• Supplied information

(* ===== verification/DnsCacheDisk.v ===== *)
(** * What the cache writes to the disk is read back

    [write_disk_cache] and [read_disk_cache] (file DnsCacheFile): the format of an entry, its
    writing and reading, and what the entry is after it was read again.  File DnsCacheReload
    has the whole file. *)

From stdpp Require Import sorting.
From S2P Require Import Prelude CInt DnsName DnsCompress RrTypes RrList DnsHash DnsCent DnsCache Contract DnsCacheInv DnsCacheAdd DnsCacheOps DnsCacheSafe DnsCacheFile DnsCacheRead.

(** ** The format of an entry *)

Definition is_time (x : Z) : Prop := - 2 ^ 63 ≤ x < 2 ^ 63.
Definition disk_set (v : option rr_set_t) : option rr_set_t := if kept_set v then v else None.
Definition set_at (c : dns_cent_t) (type : Z) : option rr_set_t :=
  match place type with Some i => if i <? NRRTOT then disk_set (slot c i) else None | None => None end.
Definition ser_record (b : bytes) : bytes := le_bytes 2 (zlen b) ++ b.
Definition fset_of (type : Z) (s : rr_set_t) : rr_fset_t := mkFset type (zlen (rrs s)) (flags s) (ttl s) (ts s).
Definition ser_set (type : Z) (s : rr_set_t) : bytes := pack_fset (fset_of type s) ++ concat (map ser_record (rrs s)).
Definition ser_sets (types : list Z) (c : dns_cent_t) : bytes :=
  concat (map (λ type, match set_at c type with Some s => ser_set type s | None => [] end) types).
Definition types_of (c : dns_cent_t) : list Z := default [] (RRITERLIST c).
Definition num_kept (types : list Z) (c : dns_cent_t) : nat := length (omap (set_at c) types).
Definition header_of (c : dns_cent_t) : dns_file_t :=
  mkFile (zlen (qname c) - 1) (Z.of_nat (num_kept (types_of c) c)) (c_flags c) (c_ns c) (c_soa c).
Definition ser_entry (c : dns_cent_t) : bytes :=
  pack_dns_file (header_of c) ++ match view_neg c with Some n => pack_fttlts n | None => [] end ++
  ztake (zlen (qname c) - 1) (qname c) ++ ser_sets (types_of c) c.
Definition written (c : dns_cent_t) : bool := default false (to_write c).
Definition ser_file (l : list dns_cent_t) : bytes :=
  cachverid ++ le_bytes 8 (Z.of_nat (length (filter (λ c, written c = true) l))) ++ concat (map ser_entry (filter (λ c, written c = true) l)).

(** What the format can hold: a set has at most 255 records, without repetition, each
    shorter than 2^16; the numbers are in the ranges of their types.  An entry marked as
    local has local sets only. *)
Record storable_set (s : rr_set_t) : Prop := {
  st_flags : 0 ≤ flags s < 2 ^ 16;
  st_ttl : is_time (ttl s);
  st_ts : is_time (ts s);
  st_num : (length (rrs s) ≤ 255)%nat;
  st_nodup : NoDup (rrs s);
  st_data : Forall (λ b, zlen b < 2 ^ 16) (rrs s);
}.
Record storable (c : dns_cent_t) : Prop := {
  sc_flags : 0 ≤ c_flags c < 2 ^ 16;
  sc_ns : 0 ≤ c_ns c < 2 ^ 8;
  sc_soa : 0 ≤ c_soa c < 2 ^ 8;
  sc_neg n : view_neg c = Some n → is_time n.1 ∧ is_time n.2;
  sc_sets j s : 0 ≤ j → disk_set (slot c j) = Some s → storable_set s ∧ has (c_flags c) DF_LOCAL = false;
}.

Lemma to_time_u64 x : is_time x → to_time (x mod 256 ^ 8) = x.
Proof.
  unfold is_time, to_time, u64. intros H. change (256 ^ 8) with (2 ^ 64). rewrite Z.mod_mod by lia.
  destruct (decide (0 ≤ x)).
  - rewrite Z.mod_small by lia. destruct (Z.geb_spec x (2 ^ 63)); lia.
  - rewrite <-(Z.mod_add x 1), Z.mod_small by lia. destruct (Z.geb_spec (x + 1 * 2 ^ 64) (2 ^ 63)); lia.
Qed.
Lemma le_val_fits n x : 0 ≤ x < 256 ^ Z.of_nat n → le_val (le_bytes n x) = x.
Proof. intros H. by rewrite le_val_le_bytes, Z.mod_small. Qed.
Lemma to_time_le x : is_time x → to_time (le_val (le_bytes 8 x)) = x.
Proof. intros H. rewrite le_val_le_bytes. by apply to_time_u64. Qed.
Lemma unpack_pack_file d :
  0 ≤ qlen d < 2 ^ 8 → 0 ≤ f_num_rrs d < 2 ^ 8 → 0 ≤ f_flags d < 2 ^ 16 → 0 ≤ f_ns d < 2 ^ 8 → 0 ≤ f_soa d < 2 ^ 8 →
  unpack_dns_file (pack_dns_file d) = d.
Proof.
  destruct d as [a b c d e]. cbn [qlen f_num_rrs f_flags f_ns f_soa]. intros.
  change (unpack_dns_file (pack_dns_file (mkFile a b c d e))) with
    (mkFile (le_val (le_bytes 1 a)) (le_val (le_bytes 1 b)) (le_val (le_bytes 2 c)) (le_val (le_bytes 1 d)) (le_val (le_bytes 1 e))).
  by rewrite !le_val_fits by (cbn; lia).
Qed.
Lemma unpack_pack_fttlts x : is_time x.1 → is_time x.2 → unpack_fttlts (pack_fttlts x) = x.
Proof.
  destruct x as [a b]. cbn [fst snd]. intros.
  change (unpack_fttlts (pack_fttlts (a, b))) with (to_time (le_val (le_bytes 8 a)), to_time (le_val (le_bytes 8 b))).
  by rewrite !to_time_le.
Qed.
Lemma unpack_pack_fset d :
  0 ≤ tp d < 2 ^ 8 → 0 ≤ num_rr d < 2 ^ 8 → 0 ≤ fs_flags d < 2 ^ 16 → is_time (fs_ttl d) → is_time (fs_ts d) →
  unpack_fset (pack_fset d) = d.
Proof.
  destruct d as [a b c d e]. cbn [tp num_rr fs_flags fs_ttl fs_ts]. intros.
  change (unpack_fset (pack_fset (mkFset a b c d e))) with
    (mkFset (le_val (le_bytes 1 a)) (le_val (le_bytes 1 b)) (le_val (le_bytes 2 c)) (to_time (le_val (le_bytes 8 d))) (to_time (le_val (le_bytes 8 e)))).
  by rewrite !le_val_fits, !to_time_le by (done || cbn; lia).
Qed.
Lemma fread_app n b f : n = zlen b → fread n (b ++ f) = Some (b, f).
Proof.
  intros ->. unfold fread. rewrite zlen_app. pose proof (zlen_nonneg f). replace (zlen b <=? zlen b + zlen f) with true by lia.
  by rewrite ztake_app_length, zdrop_app_length.
Qed.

• Task
Determine the number of lines in the data that include the string "false". Only that number belongs in the answer.

• Task response
2